GameStop Corp's sales during the holiday season topped last year's, as new products like Microsoft's Kinect motion controller revived customers' spending in its stores.

The biggest U.S. video game retailer said sales for the holiday period -- the key season for retailers -- totaled about $3.02 billion, a 5.4 percent increase from a year earlier.

Comparable same-store sales rose 3.4 percent, which came in lower than what some analysts had been expecting. Wedbush Securities' analyst Michael Pachter had expected same-store sales for the nine-week holiday period ending January 1 to be more than 5 percent higher.

Shares of GameStop fell 1.7 percent in premarket trading.

New video game software sales increased 3.3 percent -- thanks to hot titles like Call of Duty: Black Ops from Activision Blizzard . Sales of hardware like game consoles improved by 7.4 percent, thanks to the Kinect and Sony's PlayStation Move controllers.

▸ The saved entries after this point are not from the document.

Lemma heap_invariant_witness : exists bl, heap_ok two_blocks bl /\ mem_sanity two_blocks = Ret (tt, two_blocks).
Proof.
  apply heap_invariant. eapply reach_step; [eapply reach_step; [apply (reach_init started), mem_init_ok|]|].
  - apply (step_malloc _ (heap_after (mem_malloc 100) started) 100 (Some 8)); [lia|reflexivity].
  - apply (step_malloc _ _ 50 (Some 116)); [lia|reflexivity].
Defined.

Post-holiday sales are also significantly outperforming expectations, the company said.

The company reiterated its profit forecast for the fourth quarter. GameStop expects to post earnings of $1.53 to $1.59 a share, in line with analysts' average view of $1.56 a share, according to Thomson Reuters I/B/E/S.

Thursday's sales numbers echoed comments made by GameStop executives in October about holiday sales topping 2009's.

Microsoft said on Wednesday it had sold more than 8 million of the Kinect, which outpaced Sony Corp's <6758.T> motion-sensor controller, the Move. ID:nWEN5108

Shares of GameStop closed at $21.89 on Wednesday on the New York Stock Exchange.